The work of the academy showed the first signs of success in a historic 2018 season, when the Wicklow minor football team defeated both Dublin and Meath in the Leinster Championship, before drawing with Kildare in the semi-final and narrowly losing the replay.

==Camogie==

Wicklow was among the foundation members of the Camogie Association, several Bray members won All Ireland medals with Dublin, and the county supplied all the members of the Irish team that controversially competed in the 1924 Tailteann Games. Lucy Cullen-Byrne served as president of the Camogie Association). The county won the Leinster Junior Championship in 1964, and contested the Máire Ní Chinnéide Cup finals of 2008, 2009 and 2011. They won Division 5 of the National Camogie League in 2009. Knockananna won Division 1 Féile na nGael 1975 while Avoca won the Caithlín Ní Thoimín Shield in 1979 and Kiltegan won the Coiste Chontae an Chláir Shield at Féile na nGael in 1999.
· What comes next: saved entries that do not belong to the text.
(** C8, as stated, fails: for a completed task whose stored result is falsy
    (here [null], the reply of a backend that answered [null]) the call
    answers with the status object, not with the stored result; and an empty
    task id is refused with an error, not with "Task not found". *)
Lemma check_task_completed_falsy_result :
  snd (handleCheckTask sampleEnv (checkArgs "t9") (worldWith [completedNull])) =
    Returned
      (JObj [("content",
              JArr [JObj [("type", JStr "text");
                          ("text",
                           JStr (show
                             (JObj [("task_id", JStr "t9");
                                    ("status", JStr "completed");
                                    ("toolName", JStr "github/list_issues");
                                    ("createdAt", JStr "1970-01-01T00:00:00.000Z");
                                    ("approvedAt", JStr "1970-01-01T00:00:00.000Z");
                                    ("executedAt", JStr "1970-01-01T00:00:00.000Z")])))]])]) /\
  task_status completedNull = completed /\
  task_result completedNull = Some JNull /\
  snd (handleCheckTask sampleEnv (checkArgs "t9") (worldWith [completedNull])) <>
    Returned JNull /\
  snd (handleCheckTask sampleEnv (checkArgs "") (worldWith [completedNull])) =
    Thrown ("portero/check_task requires a " ++ String (ascii_of_nat 34) "task_id"
            ++ String (ascii_of_nat 34) " parameter").
Proof. repeat split; try reflexivity. discriminate. Qed.
(** With one non-empty id list there is one condition, and the cursor
    test joins it. *)
Lemma where_clause_single (hs os cs : list Z)
  (cursor : option (FinancialFund -> bool)) (f : FinancialFund) :
  length (conditions hs os cs) = 1%nat ->
  where_clause (conditions hs os cs) cursor f
  = in_scope hs os cs f
    && match cursor with Some after => after f | None => true end.
Proof.
  intro H. unfold in_scope.
  destruct hs as [| h hs], os as [| o os], cs as [| c cs];
    simpl in H; try discriminate;
    unfold where_clause, conditions; destruct cursor; simpl;
    rewrite ?orb_false_r, ?andb_true_r; reflexivity.
Qed.

(** The page cut from the rows of one request. *)
Lemma page_cut {A : Type} (rows : list A) (page_size : Z) :
  0 <= page_size ->
  (results <- limit_offset (page_size + 1) 0 rows ;;
   Ok (if page_size <? Z.of_nat (length results)
       then removelast results else results,
       page_size <? Z.of_nat (length results)))
  = Ok (if page_size <? len rows
        then (firstn (Z.to_nat page_size) rows, true)
        else (rows, false)).
Proof.
  intro Hp. unfold limit_offset.
  replace ((page_size + 1 <? 0) || (0 <? 0)) with false
    by (symmetry; apply orb_false_iff; split; apply Z.ltb_ge; lia).
  simpl bind. simpl skipn.
  replace (Z.to_nat (page_size + 1)) with (S (Z.to_nat page_size)) by lia.
  destruct (page_size <? len rows) eqn:E.
  - apply Z.ltb_lt in E. unfold len in *.
    replace (page_size
             <? Z.of_nat (length (firstn (S (Z.to_nat page_size)) rows)))
      with true
      by (symmetry; apply Z.ltb_lt; rewrite length_firstn; lia).
    rewrite removelast_firstn by lia. reflexivity.
  - apply Z.ltb_ge in E. unfold len in *.
    rewrite firstn_all2 by lia.
    replace (page_size <? Z.of_nat (length rows)) with false
      by (symmetry; apply Z.ltb_ge; lia).
    reflexivity.
Qed.

Section Stream.

Variable db : Db.
Variables hs os cs : list Z.
Variable page_size : Z.
Variables sort_by sort_order : string.
Variable col : FinancialFund -> Z.
Variable reverse : bool.

Hypothesis column_ok : fund_column sort_by = Some col.
Hypothesis direction_ok : sort_direction sort_order = Some reverse.
Hypothesis cursor_ok :
  forall last_id f,
    (if (upper sort_order =? "ASC")%string
     then last_id <? col f else col f <? last_id)
    = key_lt reverse last_id (col f).
Hypothesis single : length (conditions hs os cs) = 1%nat.
Hypothesis size_ok : 1 <= page_size.

Let keyv (r : FundView) : Z := col (v_fund r).
Let sorted : list FundView :=
  stable_sort keyv reverse (qualifying db hs os cs).

Hypothesis keys_distinct : NoDup (map keyv sorted).
Hypothesis keys_positive : forall r, In r sorted -> 0 < keyv r.

(** One request: the rows beyond the cursor, cut to a page. *)
Lemma request_rows (last_id : Z) :
  get_financial_funds_with_pagination_v3 db hs os cs last_id page_size
    sort_by sort_order
  = let rows :=
      filter (fun r => if 0 <? last_id
                       then key_lt reverse last_id (keyv r) else true)
             sorted in
    Ok (if page_size <? len rows
        then (firstn (Z.to_nat page_size) rows, true)
        else (rows, false)).
Proof.
  unfold get_financial_funds_with_pagination_v3.
  pose proof (fun c f => where_clause_single hs os cs c f single) as Hw.
  destruct (conditions hs os cs) as [| c0 rest] eqn:Ec;
    [discriminate single |].
  rewrite column_ok, direction_ok.
  rewrite (filter_ext _ _ (Hw _)), filter_andb, join_users_filter.
  fold (qualifying db hs os cs).
  rewrite stable_sort_filter. fold keyv. fold sorted.
  rewrite (filter_ext _ (fun r => if 0 <? last_id
                                  then key_lt reverse last_id (keyv r)
                                  else true))
    by (intro r; destruct (0 <? last_id); [| reflexivity];
        pose proof (cursor_ok last_id (v_fund r)) as H;
        destruct (upper sort_order =? "ASC")%string; exact H).
  cbv zeta. now rewrite page_cut by lia.
Qed.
Under Camogie's National Development Plan 2010–2015, "Our Game, Our Passion", five new camogie clubs were to be established in the county by 2015.

Wicklow were beaten by Monaghan in the 2011 All Ireland Junior B Camogie Championship Final and won the Nancy Murray Cup in 2023.

==Ladies' football==
Ann McGillycuddy of Wicklow won the inaugural ladies' All-Ireland Kick Fada Championship in 2001.